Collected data
▼
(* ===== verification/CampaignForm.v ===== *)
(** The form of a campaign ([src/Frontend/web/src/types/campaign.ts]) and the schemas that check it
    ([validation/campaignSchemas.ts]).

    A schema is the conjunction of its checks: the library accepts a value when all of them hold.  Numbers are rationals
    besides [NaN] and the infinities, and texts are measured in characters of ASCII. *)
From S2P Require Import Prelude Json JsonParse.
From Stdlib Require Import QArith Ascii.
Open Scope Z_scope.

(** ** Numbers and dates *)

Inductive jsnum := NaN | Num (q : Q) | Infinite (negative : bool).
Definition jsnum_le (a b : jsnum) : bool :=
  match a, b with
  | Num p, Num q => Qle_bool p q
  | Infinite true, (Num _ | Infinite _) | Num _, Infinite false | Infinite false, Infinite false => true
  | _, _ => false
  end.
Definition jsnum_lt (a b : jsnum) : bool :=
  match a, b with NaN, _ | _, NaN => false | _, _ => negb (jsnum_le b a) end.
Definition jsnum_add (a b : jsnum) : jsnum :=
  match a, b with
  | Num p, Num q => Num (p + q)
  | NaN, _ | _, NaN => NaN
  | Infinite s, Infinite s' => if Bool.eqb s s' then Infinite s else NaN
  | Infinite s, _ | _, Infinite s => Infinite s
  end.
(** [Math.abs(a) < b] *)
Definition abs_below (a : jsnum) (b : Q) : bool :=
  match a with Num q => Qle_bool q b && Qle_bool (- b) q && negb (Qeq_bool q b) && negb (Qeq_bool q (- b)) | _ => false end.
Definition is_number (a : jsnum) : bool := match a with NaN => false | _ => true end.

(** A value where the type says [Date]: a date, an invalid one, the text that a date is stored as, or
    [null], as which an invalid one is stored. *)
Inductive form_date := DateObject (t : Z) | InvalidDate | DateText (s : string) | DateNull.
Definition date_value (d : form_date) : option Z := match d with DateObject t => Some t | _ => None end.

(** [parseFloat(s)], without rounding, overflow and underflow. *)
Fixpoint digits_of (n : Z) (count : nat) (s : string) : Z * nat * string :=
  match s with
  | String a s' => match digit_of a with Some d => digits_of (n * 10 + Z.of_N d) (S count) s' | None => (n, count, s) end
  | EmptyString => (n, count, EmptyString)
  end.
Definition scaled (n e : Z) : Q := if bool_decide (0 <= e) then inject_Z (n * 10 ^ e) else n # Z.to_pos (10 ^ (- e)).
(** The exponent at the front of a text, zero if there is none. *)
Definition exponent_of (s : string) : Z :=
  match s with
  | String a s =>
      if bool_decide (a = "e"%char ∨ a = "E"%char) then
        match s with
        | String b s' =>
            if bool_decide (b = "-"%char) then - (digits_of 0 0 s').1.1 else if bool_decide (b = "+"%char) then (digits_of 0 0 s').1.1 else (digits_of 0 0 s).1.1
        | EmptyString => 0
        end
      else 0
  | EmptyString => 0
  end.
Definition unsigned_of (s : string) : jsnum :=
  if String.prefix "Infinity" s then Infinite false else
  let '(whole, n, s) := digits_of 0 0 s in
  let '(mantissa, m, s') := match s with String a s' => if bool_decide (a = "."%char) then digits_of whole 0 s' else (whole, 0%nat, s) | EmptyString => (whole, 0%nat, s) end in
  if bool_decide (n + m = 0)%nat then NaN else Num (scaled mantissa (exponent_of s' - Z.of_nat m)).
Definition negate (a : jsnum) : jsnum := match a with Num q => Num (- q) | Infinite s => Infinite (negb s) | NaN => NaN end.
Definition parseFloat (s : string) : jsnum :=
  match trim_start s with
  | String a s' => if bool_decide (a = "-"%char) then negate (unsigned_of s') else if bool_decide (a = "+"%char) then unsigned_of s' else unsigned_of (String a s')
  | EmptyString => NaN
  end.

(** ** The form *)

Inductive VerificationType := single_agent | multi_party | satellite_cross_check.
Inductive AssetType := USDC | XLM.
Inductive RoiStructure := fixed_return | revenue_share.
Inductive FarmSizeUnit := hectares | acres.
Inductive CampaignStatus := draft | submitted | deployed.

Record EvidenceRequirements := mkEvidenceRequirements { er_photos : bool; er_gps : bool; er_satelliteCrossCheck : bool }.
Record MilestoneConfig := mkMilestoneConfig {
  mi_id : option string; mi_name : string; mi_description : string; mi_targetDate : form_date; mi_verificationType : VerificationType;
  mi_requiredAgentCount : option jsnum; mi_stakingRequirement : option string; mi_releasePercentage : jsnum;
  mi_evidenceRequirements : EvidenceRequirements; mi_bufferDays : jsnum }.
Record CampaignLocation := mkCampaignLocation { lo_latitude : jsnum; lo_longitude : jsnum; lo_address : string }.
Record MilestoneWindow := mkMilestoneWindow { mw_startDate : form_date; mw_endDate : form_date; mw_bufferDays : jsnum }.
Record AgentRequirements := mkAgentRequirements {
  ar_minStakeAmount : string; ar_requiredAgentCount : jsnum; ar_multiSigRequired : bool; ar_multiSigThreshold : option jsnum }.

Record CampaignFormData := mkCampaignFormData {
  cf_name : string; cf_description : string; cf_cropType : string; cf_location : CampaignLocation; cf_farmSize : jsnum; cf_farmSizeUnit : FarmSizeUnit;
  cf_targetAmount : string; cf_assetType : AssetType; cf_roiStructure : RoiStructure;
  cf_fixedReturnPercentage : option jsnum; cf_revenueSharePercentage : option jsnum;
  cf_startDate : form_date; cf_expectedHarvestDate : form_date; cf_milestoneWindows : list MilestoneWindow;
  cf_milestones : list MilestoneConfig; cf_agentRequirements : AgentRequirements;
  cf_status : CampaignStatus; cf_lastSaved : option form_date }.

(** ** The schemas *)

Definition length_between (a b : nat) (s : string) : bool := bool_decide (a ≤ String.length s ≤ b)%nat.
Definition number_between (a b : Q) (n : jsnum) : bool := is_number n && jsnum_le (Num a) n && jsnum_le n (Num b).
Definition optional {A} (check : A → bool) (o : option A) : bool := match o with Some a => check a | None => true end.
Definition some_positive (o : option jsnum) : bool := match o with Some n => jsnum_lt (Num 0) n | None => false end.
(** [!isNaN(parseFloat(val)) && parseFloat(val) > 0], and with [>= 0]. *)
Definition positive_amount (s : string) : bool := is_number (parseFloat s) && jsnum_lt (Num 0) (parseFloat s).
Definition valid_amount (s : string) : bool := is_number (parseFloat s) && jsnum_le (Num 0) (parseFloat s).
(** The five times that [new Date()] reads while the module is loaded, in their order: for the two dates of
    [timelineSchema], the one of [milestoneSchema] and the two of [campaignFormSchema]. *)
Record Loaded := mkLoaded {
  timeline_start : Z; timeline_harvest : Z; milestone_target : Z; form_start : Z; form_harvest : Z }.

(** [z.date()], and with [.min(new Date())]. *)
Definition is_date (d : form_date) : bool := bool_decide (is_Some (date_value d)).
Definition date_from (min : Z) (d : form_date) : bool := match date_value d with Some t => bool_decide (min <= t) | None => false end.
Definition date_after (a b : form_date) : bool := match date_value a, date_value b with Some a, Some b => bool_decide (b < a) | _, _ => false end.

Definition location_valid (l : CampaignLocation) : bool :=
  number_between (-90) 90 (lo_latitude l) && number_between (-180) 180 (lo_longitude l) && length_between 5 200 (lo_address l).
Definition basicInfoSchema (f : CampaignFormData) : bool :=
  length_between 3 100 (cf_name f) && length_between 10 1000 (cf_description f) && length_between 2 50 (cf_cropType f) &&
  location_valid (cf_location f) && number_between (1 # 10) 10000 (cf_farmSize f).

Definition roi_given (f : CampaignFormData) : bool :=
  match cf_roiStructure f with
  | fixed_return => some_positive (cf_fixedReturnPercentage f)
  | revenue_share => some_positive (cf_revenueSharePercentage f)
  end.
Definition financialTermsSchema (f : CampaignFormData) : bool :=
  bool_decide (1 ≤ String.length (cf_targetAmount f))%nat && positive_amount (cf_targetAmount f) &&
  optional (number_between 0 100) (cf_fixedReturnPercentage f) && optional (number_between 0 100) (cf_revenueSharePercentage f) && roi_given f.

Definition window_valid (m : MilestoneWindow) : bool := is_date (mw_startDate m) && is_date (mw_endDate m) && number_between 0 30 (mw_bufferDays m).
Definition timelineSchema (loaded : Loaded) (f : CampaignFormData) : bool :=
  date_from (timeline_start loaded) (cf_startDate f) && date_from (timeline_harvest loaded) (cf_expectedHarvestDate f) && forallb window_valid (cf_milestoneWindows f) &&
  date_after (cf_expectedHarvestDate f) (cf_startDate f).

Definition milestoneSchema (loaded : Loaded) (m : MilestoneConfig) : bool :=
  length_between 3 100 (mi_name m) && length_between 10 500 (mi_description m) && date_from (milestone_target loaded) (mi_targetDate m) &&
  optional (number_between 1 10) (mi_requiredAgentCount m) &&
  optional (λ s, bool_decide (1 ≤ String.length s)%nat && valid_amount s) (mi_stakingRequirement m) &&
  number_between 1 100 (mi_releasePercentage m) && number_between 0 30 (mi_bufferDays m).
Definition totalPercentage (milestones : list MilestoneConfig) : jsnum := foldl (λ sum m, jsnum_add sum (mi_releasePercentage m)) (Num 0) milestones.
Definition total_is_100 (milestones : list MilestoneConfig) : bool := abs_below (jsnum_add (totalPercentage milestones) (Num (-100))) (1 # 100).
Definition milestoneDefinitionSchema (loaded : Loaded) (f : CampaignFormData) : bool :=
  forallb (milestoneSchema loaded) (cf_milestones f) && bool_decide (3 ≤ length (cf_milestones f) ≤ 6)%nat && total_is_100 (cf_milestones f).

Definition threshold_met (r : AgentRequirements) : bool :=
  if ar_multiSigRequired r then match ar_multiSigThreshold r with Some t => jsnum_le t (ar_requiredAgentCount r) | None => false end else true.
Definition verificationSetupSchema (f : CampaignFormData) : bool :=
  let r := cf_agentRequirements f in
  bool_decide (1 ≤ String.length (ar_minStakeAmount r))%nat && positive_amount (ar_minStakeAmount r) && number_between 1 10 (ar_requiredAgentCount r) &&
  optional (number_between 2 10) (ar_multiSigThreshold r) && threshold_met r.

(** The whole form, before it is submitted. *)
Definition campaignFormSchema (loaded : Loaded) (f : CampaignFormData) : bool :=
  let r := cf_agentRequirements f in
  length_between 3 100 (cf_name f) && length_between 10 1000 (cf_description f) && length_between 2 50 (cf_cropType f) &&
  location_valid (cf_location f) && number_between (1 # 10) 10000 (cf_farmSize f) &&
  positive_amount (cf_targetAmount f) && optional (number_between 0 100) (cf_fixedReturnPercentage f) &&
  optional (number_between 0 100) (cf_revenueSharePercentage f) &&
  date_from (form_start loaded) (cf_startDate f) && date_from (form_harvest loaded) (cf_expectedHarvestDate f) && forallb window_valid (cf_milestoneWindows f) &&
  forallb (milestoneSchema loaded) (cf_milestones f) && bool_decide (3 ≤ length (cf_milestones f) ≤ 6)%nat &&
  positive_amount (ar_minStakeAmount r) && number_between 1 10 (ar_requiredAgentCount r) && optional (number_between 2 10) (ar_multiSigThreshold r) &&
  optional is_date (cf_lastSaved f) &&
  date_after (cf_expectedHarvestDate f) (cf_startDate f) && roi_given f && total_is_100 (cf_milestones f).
▲
▼
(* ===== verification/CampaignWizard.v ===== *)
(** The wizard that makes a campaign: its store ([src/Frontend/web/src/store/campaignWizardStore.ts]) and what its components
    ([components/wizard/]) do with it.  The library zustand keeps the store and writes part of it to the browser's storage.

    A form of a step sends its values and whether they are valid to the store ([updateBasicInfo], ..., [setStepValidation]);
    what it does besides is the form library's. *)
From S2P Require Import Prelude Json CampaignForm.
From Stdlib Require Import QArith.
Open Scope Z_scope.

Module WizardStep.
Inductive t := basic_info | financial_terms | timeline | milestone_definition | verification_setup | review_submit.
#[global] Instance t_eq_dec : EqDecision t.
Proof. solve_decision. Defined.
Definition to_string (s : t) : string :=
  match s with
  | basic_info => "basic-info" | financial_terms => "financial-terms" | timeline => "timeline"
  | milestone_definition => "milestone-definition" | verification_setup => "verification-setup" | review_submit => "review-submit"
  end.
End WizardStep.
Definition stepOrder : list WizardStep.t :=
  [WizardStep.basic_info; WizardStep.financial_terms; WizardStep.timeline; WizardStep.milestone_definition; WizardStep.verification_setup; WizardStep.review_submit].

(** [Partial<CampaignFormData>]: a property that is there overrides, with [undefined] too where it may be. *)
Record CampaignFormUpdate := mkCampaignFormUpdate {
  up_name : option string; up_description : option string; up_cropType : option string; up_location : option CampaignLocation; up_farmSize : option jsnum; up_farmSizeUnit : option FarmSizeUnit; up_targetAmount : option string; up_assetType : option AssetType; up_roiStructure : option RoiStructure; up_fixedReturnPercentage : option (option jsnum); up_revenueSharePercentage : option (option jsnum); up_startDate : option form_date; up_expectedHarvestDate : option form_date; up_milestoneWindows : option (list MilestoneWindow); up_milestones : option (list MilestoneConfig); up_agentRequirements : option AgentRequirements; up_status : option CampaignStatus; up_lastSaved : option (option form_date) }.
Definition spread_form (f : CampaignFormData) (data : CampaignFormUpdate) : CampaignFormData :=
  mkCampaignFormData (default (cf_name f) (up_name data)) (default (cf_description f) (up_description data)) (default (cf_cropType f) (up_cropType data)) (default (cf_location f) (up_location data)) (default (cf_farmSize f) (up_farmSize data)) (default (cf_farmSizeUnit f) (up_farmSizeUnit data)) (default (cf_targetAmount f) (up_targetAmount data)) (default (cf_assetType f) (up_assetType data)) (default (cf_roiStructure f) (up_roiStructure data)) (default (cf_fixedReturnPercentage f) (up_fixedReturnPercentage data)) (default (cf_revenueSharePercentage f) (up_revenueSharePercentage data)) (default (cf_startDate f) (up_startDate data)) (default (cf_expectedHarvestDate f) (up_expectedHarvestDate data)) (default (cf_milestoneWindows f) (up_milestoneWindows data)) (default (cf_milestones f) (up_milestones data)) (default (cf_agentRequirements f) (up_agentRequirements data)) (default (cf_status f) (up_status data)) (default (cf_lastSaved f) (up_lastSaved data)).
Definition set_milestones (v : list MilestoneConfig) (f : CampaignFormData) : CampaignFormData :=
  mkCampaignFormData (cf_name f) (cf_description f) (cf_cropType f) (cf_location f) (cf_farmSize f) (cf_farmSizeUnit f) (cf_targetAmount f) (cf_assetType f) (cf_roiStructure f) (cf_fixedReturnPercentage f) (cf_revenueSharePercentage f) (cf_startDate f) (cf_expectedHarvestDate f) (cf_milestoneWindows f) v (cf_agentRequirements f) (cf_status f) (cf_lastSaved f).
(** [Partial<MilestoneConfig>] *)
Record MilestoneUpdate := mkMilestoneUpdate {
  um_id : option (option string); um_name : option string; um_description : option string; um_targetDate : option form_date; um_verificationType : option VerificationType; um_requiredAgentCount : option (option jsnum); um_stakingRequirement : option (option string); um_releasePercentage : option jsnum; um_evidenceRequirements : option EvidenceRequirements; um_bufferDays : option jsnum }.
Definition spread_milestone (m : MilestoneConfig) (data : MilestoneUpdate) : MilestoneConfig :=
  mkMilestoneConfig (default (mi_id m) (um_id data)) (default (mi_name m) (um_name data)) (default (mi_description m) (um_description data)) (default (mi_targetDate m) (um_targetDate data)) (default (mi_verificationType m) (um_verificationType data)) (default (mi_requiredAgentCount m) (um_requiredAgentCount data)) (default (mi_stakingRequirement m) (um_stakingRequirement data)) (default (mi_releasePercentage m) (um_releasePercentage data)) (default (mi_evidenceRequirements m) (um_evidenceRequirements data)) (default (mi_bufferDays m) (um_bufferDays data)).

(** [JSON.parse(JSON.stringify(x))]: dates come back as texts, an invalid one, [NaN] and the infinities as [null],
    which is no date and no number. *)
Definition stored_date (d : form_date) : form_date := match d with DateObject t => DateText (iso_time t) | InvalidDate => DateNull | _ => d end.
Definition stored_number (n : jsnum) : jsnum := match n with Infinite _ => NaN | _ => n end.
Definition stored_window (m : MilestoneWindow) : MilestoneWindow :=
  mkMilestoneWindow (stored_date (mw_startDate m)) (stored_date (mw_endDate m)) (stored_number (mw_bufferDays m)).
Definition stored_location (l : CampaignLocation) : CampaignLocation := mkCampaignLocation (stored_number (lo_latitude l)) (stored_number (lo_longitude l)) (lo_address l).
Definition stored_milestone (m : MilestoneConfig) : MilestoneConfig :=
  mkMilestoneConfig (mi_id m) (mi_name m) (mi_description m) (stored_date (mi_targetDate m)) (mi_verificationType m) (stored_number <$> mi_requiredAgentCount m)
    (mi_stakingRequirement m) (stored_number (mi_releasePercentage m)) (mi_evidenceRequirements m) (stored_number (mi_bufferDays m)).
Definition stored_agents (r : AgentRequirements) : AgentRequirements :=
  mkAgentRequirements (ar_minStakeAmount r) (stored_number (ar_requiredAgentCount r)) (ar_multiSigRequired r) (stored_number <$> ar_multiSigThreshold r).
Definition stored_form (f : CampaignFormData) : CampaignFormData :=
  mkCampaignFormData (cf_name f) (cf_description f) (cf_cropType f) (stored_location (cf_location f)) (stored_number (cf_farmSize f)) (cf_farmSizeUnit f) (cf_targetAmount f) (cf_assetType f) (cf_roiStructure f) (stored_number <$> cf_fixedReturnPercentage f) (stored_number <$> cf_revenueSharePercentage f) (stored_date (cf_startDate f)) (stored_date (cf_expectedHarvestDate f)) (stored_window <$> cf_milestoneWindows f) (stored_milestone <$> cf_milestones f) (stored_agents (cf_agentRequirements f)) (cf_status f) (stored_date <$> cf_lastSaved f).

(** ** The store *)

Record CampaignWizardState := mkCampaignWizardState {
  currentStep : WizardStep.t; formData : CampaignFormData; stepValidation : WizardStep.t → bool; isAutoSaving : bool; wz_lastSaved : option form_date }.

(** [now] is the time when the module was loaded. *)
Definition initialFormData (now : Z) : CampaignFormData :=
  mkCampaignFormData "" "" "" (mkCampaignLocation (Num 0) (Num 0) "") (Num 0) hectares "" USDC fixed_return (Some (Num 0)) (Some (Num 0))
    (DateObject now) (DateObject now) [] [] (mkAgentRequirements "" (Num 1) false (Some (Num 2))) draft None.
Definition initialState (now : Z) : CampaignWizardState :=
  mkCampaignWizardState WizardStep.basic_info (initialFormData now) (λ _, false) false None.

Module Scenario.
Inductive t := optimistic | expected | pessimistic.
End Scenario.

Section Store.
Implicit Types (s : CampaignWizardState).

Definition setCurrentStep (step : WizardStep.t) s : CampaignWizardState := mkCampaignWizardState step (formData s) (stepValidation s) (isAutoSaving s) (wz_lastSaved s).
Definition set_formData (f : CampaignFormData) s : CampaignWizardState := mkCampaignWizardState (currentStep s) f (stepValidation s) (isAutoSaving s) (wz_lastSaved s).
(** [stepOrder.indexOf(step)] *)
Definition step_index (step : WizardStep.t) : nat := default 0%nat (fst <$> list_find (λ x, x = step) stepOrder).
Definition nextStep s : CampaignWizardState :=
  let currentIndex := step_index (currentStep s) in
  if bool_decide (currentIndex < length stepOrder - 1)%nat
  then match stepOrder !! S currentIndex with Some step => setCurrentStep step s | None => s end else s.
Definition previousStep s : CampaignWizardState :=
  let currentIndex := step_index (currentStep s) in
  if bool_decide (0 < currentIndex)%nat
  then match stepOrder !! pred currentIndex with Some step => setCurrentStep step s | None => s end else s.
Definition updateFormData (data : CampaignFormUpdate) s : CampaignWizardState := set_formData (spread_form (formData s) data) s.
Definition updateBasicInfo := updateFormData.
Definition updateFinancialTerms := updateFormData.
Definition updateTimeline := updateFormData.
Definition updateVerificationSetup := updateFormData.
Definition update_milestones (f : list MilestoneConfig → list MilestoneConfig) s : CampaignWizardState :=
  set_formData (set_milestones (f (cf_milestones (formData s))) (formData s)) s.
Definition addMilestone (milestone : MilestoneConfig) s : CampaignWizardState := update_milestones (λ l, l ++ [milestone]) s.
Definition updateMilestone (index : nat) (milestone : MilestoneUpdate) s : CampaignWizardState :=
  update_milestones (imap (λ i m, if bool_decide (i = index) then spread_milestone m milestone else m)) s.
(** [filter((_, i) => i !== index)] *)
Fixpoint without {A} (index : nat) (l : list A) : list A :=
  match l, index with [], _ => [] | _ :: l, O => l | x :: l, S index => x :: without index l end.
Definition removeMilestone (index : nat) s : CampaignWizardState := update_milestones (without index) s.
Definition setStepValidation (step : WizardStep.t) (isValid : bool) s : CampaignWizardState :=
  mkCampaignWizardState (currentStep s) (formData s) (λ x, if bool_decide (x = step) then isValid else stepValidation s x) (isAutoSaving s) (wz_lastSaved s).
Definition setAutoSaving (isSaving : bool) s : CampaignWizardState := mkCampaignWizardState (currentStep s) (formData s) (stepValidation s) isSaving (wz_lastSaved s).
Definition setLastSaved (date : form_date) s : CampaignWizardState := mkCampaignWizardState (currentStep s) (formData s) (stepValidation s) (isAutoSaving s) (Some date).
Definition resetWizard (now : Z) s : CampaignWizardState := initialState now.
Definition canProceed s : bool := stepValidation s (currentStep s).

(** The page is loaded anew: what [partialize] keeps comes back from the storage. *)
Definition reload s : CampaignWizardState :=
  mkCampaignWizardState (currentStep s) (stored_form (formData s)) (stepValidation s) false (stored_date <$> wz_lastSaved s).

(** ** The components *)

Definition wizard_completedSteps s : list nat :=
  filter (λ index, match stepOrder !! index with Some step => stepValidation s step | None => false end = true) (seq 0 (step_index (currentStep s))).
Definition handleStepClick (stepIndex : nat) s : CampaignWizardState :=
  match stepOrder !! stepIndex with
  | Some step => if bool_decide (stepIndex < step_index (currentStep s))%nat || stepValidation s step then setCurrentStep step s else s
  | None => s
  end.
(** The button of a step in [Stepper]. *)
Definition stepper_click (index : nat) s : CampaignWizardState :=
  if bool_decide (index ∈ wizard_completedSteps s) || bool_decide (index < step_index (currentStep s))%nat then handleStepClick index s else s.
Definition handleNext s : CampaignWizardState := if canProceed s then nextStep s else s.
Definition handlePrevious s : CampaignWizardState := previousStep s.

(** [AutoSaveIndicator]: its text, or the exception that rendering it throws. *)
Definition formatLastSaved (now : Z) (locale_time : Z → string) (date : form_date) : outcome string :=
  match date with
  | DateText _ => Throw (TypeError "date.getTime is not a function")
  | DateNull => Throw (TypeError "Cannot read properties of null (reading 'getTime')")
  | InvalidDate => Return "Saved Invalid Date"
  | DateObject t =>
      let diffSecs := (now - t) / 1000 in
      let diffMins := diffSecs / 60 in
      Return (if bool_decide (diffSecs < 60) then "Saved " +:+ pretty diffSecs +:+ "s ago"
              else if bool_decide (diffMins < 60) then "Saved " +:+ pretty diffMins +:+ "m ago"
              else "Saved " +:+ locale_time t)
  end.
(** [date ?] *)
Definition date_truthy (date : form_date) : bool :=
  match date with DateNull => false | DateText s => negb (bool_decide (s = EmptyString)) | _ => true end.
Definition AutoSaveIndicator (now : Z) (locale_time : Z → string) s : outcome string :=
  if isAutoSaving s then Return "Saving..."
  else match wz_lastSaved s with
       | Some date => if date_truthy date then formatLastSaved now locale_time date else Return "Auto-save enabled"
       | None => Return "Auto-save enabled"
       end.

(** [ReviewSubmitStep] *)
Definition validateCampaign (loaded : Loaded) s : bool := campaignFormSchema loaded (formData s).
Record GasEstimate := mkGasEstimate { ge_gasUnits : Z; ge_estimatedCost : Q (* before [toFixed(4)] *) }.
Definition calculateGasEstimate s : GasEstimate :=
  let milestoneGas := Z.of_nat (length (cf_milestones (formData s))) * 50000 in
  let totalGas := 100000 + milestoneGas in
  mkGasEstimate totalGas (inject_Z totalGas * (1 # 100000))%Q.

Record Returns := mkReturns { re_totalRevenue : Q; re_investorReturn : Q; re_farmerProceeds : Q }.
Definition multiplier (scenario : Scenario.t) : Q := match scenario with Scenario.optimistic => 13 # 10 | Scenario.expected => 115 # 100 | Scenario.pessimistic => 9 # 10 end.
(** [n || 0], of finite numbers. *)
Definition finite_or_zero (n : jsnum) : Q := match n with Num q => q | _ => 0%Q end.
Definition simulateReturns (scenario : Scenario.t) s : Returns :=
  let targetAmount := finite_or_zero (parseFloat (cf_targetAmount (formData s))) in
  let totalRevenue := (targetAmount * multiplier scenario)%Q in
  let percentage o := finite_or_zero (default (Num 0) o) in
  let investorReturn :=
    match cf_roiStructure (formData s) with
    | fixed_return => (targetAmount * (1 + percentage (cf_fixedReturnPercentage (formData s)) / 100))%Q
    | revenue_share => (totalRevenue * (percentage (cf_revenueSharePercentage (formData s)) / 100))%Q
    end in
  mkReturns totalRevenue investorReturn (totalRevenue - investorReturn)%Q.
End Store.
▲
DIRECTIONS FOR THIS TASK: Transcribe the records above exactly, beginning at the line that contains "(* ===== verification/CampaignForm.v ===== *)" and ending with the line that contains "Definition date_value (d", both included, and nothing else.

SOLUTION BELOW:
(* ===== verification/CampaignForm.v ===== *)
(** The form of a campaign ([src/Frontend/web/src/types/campaign.ts]) and the schemas that check it
    ([validation/campaignSchemas.ts]).

    A schema is the conjunction of its checks: the library accepts a value when all of them hold.  Numbers are rationals
    besides [NaN] and the infinities, and texts are measured in characters of ASCII. *)
From S2P Require Import Prelude Json JsonParse.
From Stdlib Require Import QArith Ascii.
Open Scope Z_scope.

(** ** Numbers and dates *)

Inductive jsnum := NaN | Num (q : Q) | Infinite (negative : bool).
Definition jsnum_le (a b : jsnum) : bool :=
  match a, b with
  | Num p, Num q => Qle_bool p q
  | Infinite true, (Num _ | Infinite _) | Num _, Infinite false | Infinite false, Infinite false => true
  | _, _ => false
  end.
Definition jsnum_lt (a b : jsnum) : bool :=
  match a, b with NaN, _ | _, NaN => false | _, _ => negb (jsnum_le b a) end.
Definition jsnum_add (a b : jsnum) : jsnum :=
  match a, b with
  | Num p, Num q => Num (p + q)
  | NaN, _ | _, NaN => NaN
  | Infinite s, Infinite s' => if Bool.eqb s s' then Infinite s else NaN
  | Infinite s, _ | _, Infinite s => Infinite s
  end.
(** [Math.abs(a) < b] *)
Definition abs_below (a : jsnum) (b : Q) : bool :=
  match a with Num q => Qle_bool q b && Qle_bool (- b) q && negb (Qeq_bool q b) && negb (Qeq_bool q (- b)) | _ => false end.
Definition is_number (a : jsnum) : bool := match a with NaN => false | _ => true end.

(** A value where the type says [Date]: a date, an invalid one, the text that a date is stored as, or
    [null], as which an invalid one is stored. *)
Inductive form_date := DateObject (t : Z) | InvalidDate | DateText (s : string) | DateNull.
Definition date_value (d : form_date) : option Z := match d with DateObject t => Some t | _ => None end.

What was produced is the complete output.